O delegado destacou que o uso inadequado da tornozeleira pode gerar um efeito negativo na sociedade, especialmente entre jovens e crianças, que podem se espelhar na imagem de poder transmitida por criminosos que usam o dispositivo em locais públicos.
“É a bandidolatria. Na periferia, onde as pessoas convivem com essa realidade, veem um criminoso com carro bom, celular caro, namorada, bolso cheio de dinheiro e uma tornozeleira. Para uma criança, ele se torna um ídolo, um exemplo a ser seguido”, afirmou Murta.

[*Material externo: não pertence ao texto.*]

(* ===== verification/FuzzSpec.v ===== *)
(** * What the fuzzer's sandbox guarantees

    A rule per construct of the monad and per primitive shows that a computation
    makes no fault and changes no byte outside an interval; the generator of each
    kind of argument follows by applying them.  Then the kinds that do fault, the
    pool of descriptors, and the paths. *)

From S2P Require Import Prelude CMem FuzzDesc FuzzSandbox.

Local Open Scope Z_scope.

Section spec.
Context `{SyscallNumbers} `{FuzzEnvSpec}.

(** ** Safe computations *)

(** The static path is a string of the buffer [callback_path_tmp[PATH_MAX]]. *)
Definition path_ok (s : sbox) : Prop := Z.of_nat (length (callback_path_tmp s)) < PATH_MAX.

(** Nothing changes but draws, the callback's variables and the bytes from [lo]
    to [hi] (excluded). *)
Definition frame (lo hi : Z) (s s' : sbox) : Prop :=
  (∀ x, ¬ (lo <= x < hi) → byte (mem s') x = byte (mem s) x) ∧
  fd_pool s' = fd_pool s ∧ fd_pool_cnt s' = fd_pool_cnt s ∧ calls s' = calls s ∧
  (last_fd_used s = None → last_fd_used s' = None).

#[global] Instance frame_preorder lo hi : PreOrder (frame lo hi).
Proof.
  split; unfold frame; [by intros s|].
  intros s1 s2 s3 (M1 & ? & ? & ? & ?) (M2 & ? & ? & ? & ?). conjs; [|congruence..|auto].
  intros x Hx. by rewrite M2, M1.
Qed.

(** From a state with a legal path, [m] makes no fault, keeps the frame, and its
    value satisfies [Q]; it runs out of fuel only if [F]. *)
Definition safe (F : Prop) {A} (lo hi : Z) (m : M A) (Q : A → Prop) : Prop := ∀ s, path_ok s →
  match m s with
  | Ret a s' => frame lo hi s s' ∧ path_ok s' ∧ Q a
  | Fault => False
  | OutOfFuel => F
  end.

Lemma safe_ret F {A} lo hi (a : A) (Q : A → Prop) : Q a → safe F lo hi (mret a) Q.
Proof. intros HQ s Hs. done. Qed.

Lemma safe_bind F {A B} lo hi (m : M A) (k : A → M B) Q R :
  safe F lo hi m Q → (∀ a, Q a → safe F lo hi (k a) R) → safe F lo hi (m ≫= k) R.
Proof.
  intros Hm Hk s Hs. specialize (Hm s Hs). unfold mbind, M_bind. destruct (m s) as [a s'| |]; [|done..].
  destruct Hm as (Hf & Hs' & Ha). specialize (Hk a Ha s' Hs'). destruct (k a s') as [b s''| |]; [|done..].
  destruct Hk as (Hf' & ? & ?). conjs; [|done..]. by transitivity s'.
Qed.

(** A computation whose value is not used. *)
Lemma safe_seq F {A B} lo hi (m : M A) (k : M B) Q R :
  safe F lo hi m Q → safe F lo hi k R → safe F lo hi (m;; k) R.
Proof. intros Hm Hk. eapply safe_bind; [done|]. by intros a _. Qed.

Lemma safe_conseq F {A} lo hi (m : M A) (Q R : A → Prop) :
  safe F lo hi m Q → (∀ a, Q a → R a) → safe F lo hi m R.
Proof.
  intros Hm HQ s Hs. specialize (Hm s Hs). destruct (m s); [|done..]. destruct Hm as (? & ? & ?). auto.
Qed.

Lemma safe_if F {A} lo hi P `{Decision P} (m1 m2 : M A) Q :
  (P → safe F lo hi m1 Q) → (¬ P → safe F lo hi m2 Q) → safe F lo hi (if decide P then m1 else m2) Q.
Proof. intros. by case_decide; auto. Qed.

Lemma safe_assert F lo hi P `{Decision P} : P → safe F lo hi (assert_ P) (λ _, True).
Proof. intros HP s Hs. unfold assert_. by rewrite decide_True. Qed.

Lemma safe_rand F lo hi : safe F lo hi rand (λ r, 0 <= r <= 2147483647).
Proof. intros s Hs. unfold rand. split; [by unfold frame|]. split; [done|apply rnd_range]. Qed.

(** A store inside the interval. *)
Lemma safe_put F lo hi a n (f : memory → memory) :
  lo <= a → a + n <= hi → in_sandbox a n →
  (∀ m x, ¬ (a <= x < a + n) → byte (f m) x = byte m x) →
  safe F lo hi (assert_ (in_sandbox a n);; modify (λ s, with_mem (f (mem s)) s)) (λ _, True).
Proof.
  intros ??? Hf s Hs. unfold mbind, M_bind, assert_. rewrite decide_True by done.
  cbn. conjs; [|done|done]. unfold frame. cbn. conjs; [|done..]. intros x Hx. apply Hf. lia.
Qed.

Lemma safe_put8 F lo hi a v : lo <= a < hi → in_sandbox a 1 → safe F lo hi (put8 a v) (λ _, True).
Proof. intros. apply (safe_put F lo hi a 1 (λ m, <[a := v mod 256]> m)); [lia..|done|]. intros m x Hx. by bytes. Qed.

Lemma byte_store32 m a v x : ¬ (a <= x < a + 4) → byte (store32 m a v) x = byte m x.
Proof. intros Hx. unfold store32. by bytes. Qed.

Lemma safe_put32 F lo hi a v :
  lo <= a → a + 4 <= hi → in_sandbox a 4 → safe F lo hi (put32 a v) (λ _, True).
Proof. intros. apply (safe_put F lo hi a 4 (λ m, store32 m a v)); [done..|]. intros m x Hx. by apply byte_store32. Qed.

Lemma byte_store64 m a v x : ¬ (a <= x < a + 8) → byte (store64 m a v) x = byte m x.
Proof. intros Hx. unfold store64. rewrite !byte_store32 by lia. done. Qed.

Lemma safe_put64 F lo hi a v :
  lo <= a → a + 8 <= hi → in_sandbox a 8 → safe F lo hi (put64 a v) (λ _, True).
Proof. intros. apply (safe_put F lo hi a 8 (λ m, store64 m a v)); [done..|]. intros m x Hx. by apply byte_store64. Qed.

Lemma safe_rrand F lo hi a b : a <= b → safe F lo hi (rrand a b) (λ v, a <= v <= b).
Proof.
  intros Hab. eapply safe_seq; [by apply safe_assert|]. eapply safe_bind; [apply safe_rand|].
  intros r [Hr _]. apply safe_ret. pose proof (Z.rem_bound_pos r (b - a + 1) Hr ltac:(lia)). cbn beta. lia.
Qed.

Lemma safe_fuz_char F lo hi : safe F lo hi fuz_char (λ c, 0 <= c < 256).
Proof.
  eapply safe_bind; [apply safe_rand|]. intros r Hr. apply safe_if; intros _.
  - eapply safe_bind; [apply safe_rand|]. intros r' [Hr' _]. apply safe_ret. by apply Z.rem_bound_pos.
  - eapply safe_conseq; [apply safe_rrand; lia|]. intros c Hc. cbn beta in Hc. lia.
Qed.

(** ** The regions *)

(** The interval of region [argno]. *)
Definition lo (argno : Z) : Z := region argno.
Definition hi (argno : Z) : Z := region argno + SANDBOX_REGION_SIZE.

Lemma region_in argno a n :
  0 <= argno < SANDBOX_REGION_NUM → lo argno <= a → a + n <= hi argno → in_sandbox a n.
Proof.
  unfold in_sandbox, lo, hi, region, SANDBOX_REGION_NUM, SANDBOX_REGION_SIZE, MAX_ULONG_BUFSIZE. lia.
Qed.

(** A goal [lo <= region + constant] and the like. *)
Ltac in_region :=
  unfold lo, hi, SANDBOX_REGION_SIZE, MAX_ULONG_BUFSIZE, MAX_LEN_PATH, MAX_LEN_FNAME, PATH_MAX in *; lia.

Ltac safe_store Ha :=
  first [apply safe_put8 | apply safe_put32 | apply safe_put64];
  [in_region..|eapply region_in; [exact Ha|in_region..]].

Lemma safe_gen_fuz_str_loop F argno n a :
  0 <= argno < SANDBOX_REGION_NUM → lo argno <= a → a + Z.of_nat n <= hi argno →
  safe F (lo argno) (hi argno) (gen_fuz_str_loop n a) (λ _, True).
Proof.
  intros Ha. revert a. induction n as [|n IH]; intros a Hlo Hhi; [by apply safe_ret|]. cbn [gen_fuz_str_loop].
  eapply safe_bind; [apply safe_fuz_char|]. intros c _. eapply safe_seq; [safe_store Ha|]. apply IH; lia.
Qed.

Lemma safe_randfill F argno n a :
  0 <= argno < SANDBOX_REGION_NUM → lo argno <= a → a + Z.of_nat n <= hi argno →
  safe F (lo argno) (hi argno) (randfill_loop n a) (λ _, True).
Proof.
  intros Ha. revert a. induction n as [|n IH]; intros a Hlo Hhi; [by apply safe_ret|]. cbn [randfill_loop].
  eapply safe_bind; [apply safe_rand|]. intros c _. eapply safe_seq; [safe_store Ha|]. apply IH; lia.
Qed.

Lemma safe_put_string F argno str a :
  0 <= argno < SANDBOX_REGION_NUM → lo argno <= a → a + Z.of_nat (length str) < hi argno →
  safe F (lo argno) (hi argno) (put_string a str) (λ _, True).
Proof.
  intros Ha. revert a. induction str as [|c str IH]; intros a Hlo Hhi; cbn [put_string length] in *; [safe_store Ha|].
  eapply safe_seq; [safe_store Ha|]. apply IH; lia.
Qed.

Crime organizado e inversão de valores
Murta também chamou atenção para o fato de que, em comunidades carentes e desassistidas pelo Estado, o crime organizado se aproveita da situação para criar uma “rede de proteção”. Essa dinâmica, segundo ele, reforça uma lógica de “inversão de valores”, na qual criminosos são vistos como heróis ou modelos de sucesso.
“O crime organizado supre necessidades básicas que o Estado não consegue atender. Ele oferece comida, assistência e até proteção, mas não por bondade: é uma forma de comprar lealdade e garantir que as pessoas se identifiquem com ele. Isso faz com que os moradores admirem cada vez mais quem vive no crime”, explicou o delegado.
Para Murta, é essencial que o Estado atue de forma mais efetiva nessas regiões, oferecendo oportunidades e serviços básicos para evitar que o crime organizado se fortaleça. “Enquanto o Estado não estiver presente de forma consistente, o crime continuará se aproveitando dessa lacuna para ganhar espaço e influência”, concluiu.
O debate sobre o uso da tornozeleira eletrônica e seus impactos sociais segue em pauta, especialmente diante dos desafios de segurança pública e do combate ao crime organizado no país.